Directive to Physicians
This directive is made this ______ day of ______ (month) _________ (year). I,________________________ being of sound mind, willfully and voluntarily make known my desire
___ (a) That my life shall not be artificially prolonged and___ (b) That my life shall be ended with the aid of a physician under the circumstances set forth below, and do here by declare:
1. If at any time I should have a terminal condition or illness certified to be terminal by two physicians, and they determine that my death will occur within six months,
___ (a) I direct that life-sustaining procedures be withheld or withdrawn, and
___ (b) I direct that my physician administer aid-in-dying in a humane and dignified manner.
(You must initial (a) or (b) or both.)
___ (c) I have attached Special Instructions on a separate page to the directive. (Initial if you have attached a separate page.)
The action taken under this paragraph shall be at the time of my own choosing if I am competent.
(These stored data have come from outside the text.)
(* ===== verification/ProcfsLinux.v ===== *)
(** procfs_linux.go: what the package reads out of [/proc], and how it parses
    it. *)

From S2P Require Import Prelude GoStrings GoError LinuxOS.

(** ** Integers and instants of the parsers *)

(** An [int64] kept at its width. *)
Definition wrap64 (z : Z) : Z := (z + 2 ^ 63) mod 2 ^ 64 - 2 ^ 63.

Lemma wrap64_small z : - 2 ^ 63 <= z < 2 ^ 63 → wrap64 z = z.
Proof. intros H. unfold wrap64. rewrite Z.mod_small; lia. Qed.

(** [time.Unix]: the nanoseconds are brought into range, and the seconds are
    kept, as [time] keeps them, in 64 bits counted from the year one. *)
Definition unixToInternal : Z := 62135596800.

Definition timeUnix (sec nsec : Z) : Time :=
  let '(sec, nsec) :=
    if (nsec <? 0) || (second <=? nsec) then
      let n := Z.quot nsec second in
      let nsec' := nsec - n * second in
      if nsec' <? 0 then (wrap64 (sec + n - 1), nsec' + second) else (wrap64 (sec + n), nsec')
    else (sec, nsec) in
  (wrap64 (sec + unixToInternal) - unixToInternal) * second + nsec.

(** [Time.Unix]. *)
Definition unixSeconds (t : Time) : Z := wrap64 (t / second).

(** ** Parsers *)

(** [fieldInt]: the integer after [label] on the first line that begins with it. *)
Fixpoint fieldInt_lines (lines : list string) (label : string) : option Z :=
  match lines with
  | [] => None
  | line :: rest =>
      match CutPrefix line label with
      | None => fieldInt_lines rest label
      | Some v => ParseInt (TrimSpace v)
      end
  end.

Definition fieldInt (s label : string) : option Z := fieldInt_lines (Split s newline) label.

(** [iniValue]: [inside] tells whether the last header named the section. *)
Fixpoint iniValue_lines (lines : list string) (section key : string) (inside : bool) : string :=
  match lines with
  | [] => ""
  | line :: rest =>
      let line := TrimSpace line in
      if HasPrefix line "[" then
        iniValue_lines rest section key (String.eqb line ("[" +:+ section +:+ "]"))
      else if inside then
        match Cut line "=" with
        | Some (k, v) =>
            if String.eqb (TrimSpace k) key then TrimSpace v
            else iniValue_lines rest section key inside
        | None => iniValue_lines rest section key inside
        end
      else iniValue_lines rest section key inside
  end.

Definition iniValue (s section key : string) : string :=
  iniValue_lines (Split s newline) section key false.

(** [snapFromCgroup]. *)
Fixpoint snapFromCgroup_lines (lines : list string) : string :=
  match lines with
  | [] => ""
  | line :: more =>
      match after_first line "snap." with
      | None => snapFromCgroup_lines more
      | Some rest =>
          let rest := take_until (Ascii.eqb "/") rest in
          let rest := TrimSuffix rest ".scope" in
          let rest := TrimSuffix rest ".service" in
          match Split rest "." with
          | a :: b :: _ => a +:+ "." +:+ b
          | _ => snapFromCgroup_lines more
          end
      end
  end.

Definition snapFromCgroup (s : string) : string := snapFromCgroup_lines (Split s newline).

(** The loop of [bootEpoch] over the lines of [/proc/stat]. *)
Fixpoint btime_lines (lines : list string) : result Time :=
  match lines with
  | [] => Err (Plain "/proc/stat has no btime")
  | line :: rest =>
      match Fields line with
      | [k; v] =>
          if String.eqb k "btime" then
            match ParseInt v with
            | Some seconds => Ok (timeUnix seconds 0)
            | None => Err (Plain "/proc/stat btime")
            end
          else btime_lines rest
      | _ => btime_lines rest
      end
  end.

(** The loop of [clockTicks] over the auxiliary vector. *)
Definition atClkTck : Z := 17.

Fixpoint clkTck (av : list (Z * Z)) : Z :=
  match av with
  | [] => 100
  | (k, v) :: rest => if (k =? atClkTck) && (0 <? v) then wrap64 v else clkTck rest
  end.

(** The start time in ticks: field 22, counted from the last close-paren. *)
Definition startTicks (stat : string) : result Z :=
  match after_last stat ")" with
  | None => Err (Plain "/proc/<pid>/stat is not in the expected form")
  | Some r =>
      match Fields r !! 19%nat with
      | None => Err (Plain "/proc/<pid>/stat has too few fields for a start time")
      | Some f => match ParseInt f with
                  | Some t => Ok t
                  | None => Err (Plain "strconv.ParseInt: parsing start time")
                  end
      end
  end.

(** The instant [ticks] clock ticks after the boot epoch. *)
Definition startInstant (boot : Time) (ticks hz : Z) : Time :=
  let seconds := wrap64 (Z.quot ticks hz) in
  let nanos := wrap64 (Z.quot (wrap64 (Z.rem ticks hz * second)) hz) in
  timeUnix (wrap64 (unixSeconds boot + seconds)) nanos.

Lemma after_last_app a r c : contains_char (Ascii.eqb c) r = false →
  after_last (a +:+ String c r) c = Some r.
Proof.
  intros Hr. assert (after_last r c = None) as Hn.
  { induction r as [|x r IH]; [done|]. simpl in *. to_prop. rewrite IH by done.
    rewrite Ascii.eqb_sym. by destruct (Ascii.eqb c x). }
  induction a as [|x a IH]; simpl; [by rewrite Hn, Ascii.eqb_refl|by rewrite IH].
Qed.

Lemma timeUnix_exact sec nsec :
  - 2 ^ 62 <= sec < 2 ^ 62 → 0 <= nsec < second → timeUnix sec nsec = sec * second + nsec.
Proof.
  intros Hs Hn. unfold timeUnix, unixToInternal.
  rewrite (proj2 (Z.ltb_ge nsec 0)), (proj2 (Z.leb_gt second nsec)) by lia. cbn [orb].
  rewrite wrap64_small by lia. lia.
Qed.

(** Within the range of real clocks the conversion rounds down to the nanosecond
    and nothing wraps. *)
Lemma startInstant_exact b ticks hz :
  0 <= b < 2 ^ 40 → 0 <= ticks < 2 ^ 61 → 0 < hz <= second →
  startInstant (b * second) ticks hz = b * second + ticks * second / hz.
Proof.
  intros Hb Ht Hh. unfold startInstant, unixSeconds.
  rewrite Z.quot_div_nonneg, Z.rem_mod_nonneg by lia.
  pose proof (Z.div_mod ticks hz ltac:(lia)) as Hdm.
  pose proof (Z.mod_pos_bound ticks hz ltac:(lia)) as Hmod.
  pose proof (Z.div_pos ticks hz ltac:(lia) ltac:(lia)) as Hpos.
  set (q := ticks / hz) in *. set (r := ticks mod hz) in *.
  assert (q <= ticks) by nia.
  assert (second = 10 ^ 9) as Hsec by reflexivity.
  assert (0 <= r * second < 2 ^ 62) by nia.
  rewrite (wrap64_small (r * second)) by lia. rewrite Z.quot_div_nonneg by lia.
  assert (0 <= r * second / hz < second).
  { split; [apply Z.div_pos; lia|]. apply Z.div_lt_upper_bound; nia. }
  rewrite Z.div_mul by lia. rewrite !wrap64_small by (rewrite ?wrap64_small; lia).
  rewrite timeUnix_exact by lia.
  assert (ticks * second / hz = q * second + r * second / hz) as ->; [|lia].
  rewrite <- Z.div_add_l by lia. f_equal. nia.
Qed.

(** ** Reads *)

Section Procfs.
Context (K : nat → Kernel).

Definition procPath (pid : Z) : string := "/proc/" +:+ itoa pid.
Definition fdinfoPath (pidfd : Z) : string := "/proc/self/fdinfo/" +:+ itoa pidfd.

Definition errNoPidfdInfo : err :=
  Plain "no Pid line: this is not a pidfd, or the kernel does not report one".

(** [pidfdAlive]. *)
Definition pidfdAlive (pidfd want : Z) : M (result bool) :=
  let name := fdinfoPath pidfd in
  r ← readFile K name;
  match r with
  | Err e => mret (Err (Wrap name [e]))
  | Ok b =>
      match fieldInt b "Pid:" with
      | None => mret (Err (Wrap name [errNoPidfdInfo]))
      | Some got =>
          if got <=? 0 then mret (Ok false)
          else if negb (got =? want)
          then mret (Err (Plain ("the pidfd for this connection names pid " +:+ itoa got
                                 +:+ " but SO_PEERCRED named pid " +:+ itoa want)))
          else mret (Ok true)
      end
  end.

(** [processExe]: the link, and whether the kernel marked it deleted. *)
Definition processExe (pid : Z) : M (result (string * bool)) :=
  r ← readlink K (procPath pid +:+ "/exe");
  match r with
  | Err e => mret (Err e)
  | Ok link =>
      match CutSuffix link " (deleted)" with
      | Some s => mret (Ok (s, true))
      | None => mret (Ok (link, false))
      end
  end.

Definition bootEpoch : M (result Time) :=
  once memo_boot put_boot (
    r ← readFile K "/proc/stat";
    match r with
    | Err e => mret (Err e)
    | Ok b => mret (btime_lines (Split b newline))
    end).

Definition clockTicks : M Z :=
  once memo_hz put_hz (
    r ← ask K k_auxv;
    match r with
    | Err _ => mret 100
    | Ok av => mret (clkTck av)
    end).

(** [processStartTime]. *)
Definition processStartTime (pid : Z) : M (result Time) :=
  r ← readFile K (procPath pid +:+ "/stat");
  match r with
  | Err e => mret (Err e)
  | Ok stat =>
      match startTicks stat with
      | Err e => mret (Err e)
      | Ok ticks =>
          b ← bootEpoch;
          match b with
          | Err e => mret (Err e)
          | Ok boot =>
              hz ← clockTicks;
              mret (Ok (startInstant boot ticks hz))
          end
      end
  end.

(** [sandboxPackage]: the application id the peer's sandbox reports, and why. *)
Definition sandboxPackage (pid : Z) : M (string * string) :=
  let root := procPath pid in
  r ← readFile K (root +:+ "/root/.flatpak-info");
  match r with
  | Ok b =>
      let app := iniValue b "Application" "name" in
      if negb (String.eqb app "")
      then mret ("flatpak:" +:+ app,
                 "read from .flatpak-info inside the peer's own mount namespace, which bubblewrap mounts read-only")
      else mret ("flatpak:", "the peer is in a Flatpak sandbox whose .flatpak-info names no application")
  | Err _ =>
      c ← readFile K (root +:+ "/cgroup");
      let none := ("", "the peer is not in a sandbox this package can recognise (Flatpak, Snap or Firejail); Linux has no general answer to what a process is - see CONTRACT.md") in
      match c with
      | Ok b =>
          let id := snapFromCgroup b in
          if negb (String.eqb id "")
          then mret ("snap:" +:+ id, "read from the peer's cgroup path, which snapd sets at launch")
          else if Contains b "firejail"
          then mret ("firejail:", "the peer's cgroup names firejail, which does not carry an application id")
          else mret none
      | Err _ => mret none
      end
  end.

(** ** None of these reads opens a descriptor that outlives it *)

Lemma quiet_pidfdAlive pidfd want : quiet (pidfdAlive pidfd want).
Proof. unfold pidfdAlive, readFile. quiet. Qed.

Lemma quiet_processExe pid : quiet (processExe pid).
Proof. unfold processExe, readlink. quiet. Qed.

Lemma quiet_bootEpoch : quiet bootEpoch.
Proof. apply quiet_once; [done|done|]. unfold readFile. quiet. Qed.

Lemma quiet_clockTicks : quiet clockTicks.
Proof. apply quiet_once; [done|done|]. quiet. Qed.

Lemma quiet_processStartTime pid : quiet (processStartTime pid).
Proof.
  pose proof quiet_bootEpoch. pose proof quiet_clockTicks.
  unfold processStartTime, readFile. quiet.
Qed.

Lemma quiet_sandboxPackage pid : quiet (sandboxPackage pid).
Proof. unfold sandboxPackage, readFile. quiet. Qed.

(** The pin is intact exactly when the descriptor's kernel record names [want]. *)
Definition pid_line (t : nat) (pidfd want : Z) : Prop :=
  ∃ info, k_readFile (K t) (fdinfoPath pidfd) = Ok info /\
          fieldInt info "Pid:" = Some want /\ 0 < want.

Lemma pidfdAlive_spec pidfd want s :
  wp (pidfdAlive pidfd want)
    (λ r s', tick s' = S (tick s) /\ fds s' = fds s /\ (r = Ok true <-> pid_line (tick s) pidfd want)) s.
Proof.
  unfold pidfdAlive, readFile, pid_line. apply wp_bind, wp_ask. intros s' Ht Hf.
  repeat case_goal; apply wp_ret; to_prop; subst;
    (split; [done|split; [done|]]); (split; [intros [=] | intros (info & ? & ? & ?)]);
    simplify_eq; try done; try lia; eauto with lia.
Qed.

(** The start time is the kernel's, whatever the process calls itself. The
    second field of [/proc/<pid>/stat] is the name the process chose, which may
    hold spaces, newlines and parentheses: [processStartTime] reads the field the
    kernel wrote after the last of them, and converts it to the exact nanosecond,
    rounded down, without overflow for every real clock. *)
Theorem linux_start_time pid s name rest f ticks b hz :
  k_readFile (K (tick s)) (procPath pid +:+ "/stat") = Ok (name +:+ ")" +:+ rest) →
  contains_char (Ascii.eqb ")") rest = false →
  Fields rest !! 19%nat = Some f → ParseInt f = Some ticks →
  memo_boot s = Some (Ok (b * second)) → memo_hz s = Some hz →
  0 <= b < 2 ^ 40 → 0 <= ticks < 2 ^ 61 → 0 < hz <= second →
  (processStartTime pid s).1 = Ok (b * second + ticks * second / hz).
Proof.
  intros Hk Hr Hf Hp Hb Hh ? ? ?. rewrite <- startInstant_exact by done.
  unfold processStartTime, readFile, ask, mbind, M_bind. rewrite Hk.
  unfold startTicks. change (")" +:+ rest) with (String ")" rest).
  rewrite after_last_app by done. rewrite Hf, Hp.
  unfold bootEpoch, once. cbn. rewrite Hb. cbn. unfold clockTicks, once. cbn. by rewrite Hh.
Qed.

End Procfs.

#[export] Hint Resolve quiet_pidfdAlive quiet_processExe quiet_processStartTime
  quiet_sandboxPackage : quiet.

(** A process that names itself like the end of its own record: a shell that
    started 12.34 seconds after boot. *)
Definition spoofedStat : string :=
  "77 (sh) S 1 1 1 0 -1 0 0 0 0 0 0 0 0 0 20 0 1 0 5 0 (x) S 1 1 1 0 -1 0 0 0 0 0 0 0 0 0 20 0 1 0 1234 0 0".

Definition spoofedKernel : Kernel :=
  mkKernel 0 (λ _ _, Err (OSErr ENOENT)) (λ _, Err (OSErr ENOENT)) (λ _, Err (OSErr ENOENT))
    (Err (OSErr ENOENT))
    (λ p, if String.eqb p "/proc/77/stat" then Ok spoofedStat else Err (OSErr ENOENT))
    (λ _, Err (OSErr ENOENT)) (λ _, Err (OSErr ENOENT)) (λ _, Err (OSErr ENOENT))
    (λ _, Err (OSErr ENOENT)) (λ _, None) (Err (OSErr ENOENT)) 0.

Lemma linux_start_time_witness :
  (processStartTime (λ _, spoofedKernel) 77
     (mkLState 0 [] None None None (Some (Ok (1700000000 * second))) (Some 100))).1 =
  Ok (1700000000 * second + 1234 * second / 100).
Proof.
  apply (linux_start_time (λ _, spoofedKernel) 77 _
           "77 (sh) S 1 1 1 0 -1 0 0 0 0 0 0 0 0 0 20 0 1 0 5 0 (x"
           " S 1 1 1 0 -1 0 0 0 0 0 0 0 0 0 20 0 1 0 1234 0 0" "1234" 1234 1700000000 100);
    try (vm_compute; reflexivity); unfold second, millisecond; lia.
Defined.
2. In the absence of my ability to give directions regarding the termination of my life, it is my intention that this directive shall be honored by my family, agent (described in paragraph 4), and physician(s) as the final expression of my legal right to
___ (a) Refuse medical or surgical treatment, and
___ (b) To choose to die in a humane and dignified manner.(You must initial (a) or (b) or both, and you must initial one box below.)
___ If I am unable to give directions, I do not want my attorney-in-fact to request aid-in-dying.___If I am unable to give directions, I do want my attorney-in-fact to ask my physician for aid-in-dying.
3. If understand that a terminal condition is one in which I am not likely to live for more than six months.
4.(a) I, _______________________________________ do hereby designate and appoint _______________ as my attorney-in-fact (agent) to make health-care decisions for me if I am in a coma or otherwise unable to decide for myself as authorized in this document. For the purpose of this document, "health-care decision" means consent, refusal of consent, or withdrawal of consent to any care, treatment, service, or procedure to maintain, diagnose, or treat an individual's physical or mental condition, or to administer aid-in-dying.
b) By this document I intend to create a Durable Power of Attorney for Health Care under The Oregon Death With Dignity Act and ORS Section 126.407. This power of attorney shall not be affected by my subsequent incapacity, except by revocation.
(c) Subject to any limitations in this document, I hereby grant to my agent full power and authority to make health-care decisions for me to the same extent that I could make these decisions for myself if I had the capacity to do so. In exercising this authority, my agent shall make health-care decisions that are consistent with my desires as stated in this document or otherwise made known to my agent, including, but not limited to, my desires concerning obtaining, refusing, or withdrawing life-prolonging care, treatment, services and procedures, and administration of aid-in-dying.
5. This directive shall have no force or effect seven years from the date filled in above, unless I am incompetent to act on my own behalf and then it shall remain valid until my competency is restored.
6.I recognize that a physician's judgment is not always certain, and that medical science continues to make progress in extending life, but in spite of these facts, I nevertheless wish aid-in-dying rather than letting my terminal condition take its natural course.
7. My family has been informed of my request to die, their opinions have been taken into consideration, but the final decision remains mine, so long as I am competent.
8. The exact time of my death will be determined by me and my physician with my desire or my attorney-in-fact's instructions paramount.
I have given full consideration and understand the full import of this directive, and I am emotionally and mentally competent to make this directive. I accept the moral and legal responsibility for receiving aid-in-dying.
This directive will not be valid unless it is signed by two qualified witnesses who are present when you sign or acknowledge your signature. The witnesses must not be related to you by blood, marriage, or adoption; they must not be entitled to any part of your estate; and they must not include a physician or other person responsible for, or employed by anyone responsible for, your health care. If you have attached any additional pages to this form, you must date and sign each of the additional pages at the same time you date and sign this power of attorney.
City, County, and State of Residence ___________________________
(This document must be witnessed by two qualified adult witnesses. None of the following may be used as witnesses: (1) a health care provider who is involved in any way with the treatment of the declarant, (2) an employee of a health care provider who is involved in any way with the treatment of the declarant, (3) the operator of a community care facility where the declarant resides, (4) an employee of an operator of a community care facility who is involved in any way with the treatment of the declarant.)
The Oregon Death with Dignity Act, Oregon Revised Statutes, Chapter 97, 1990.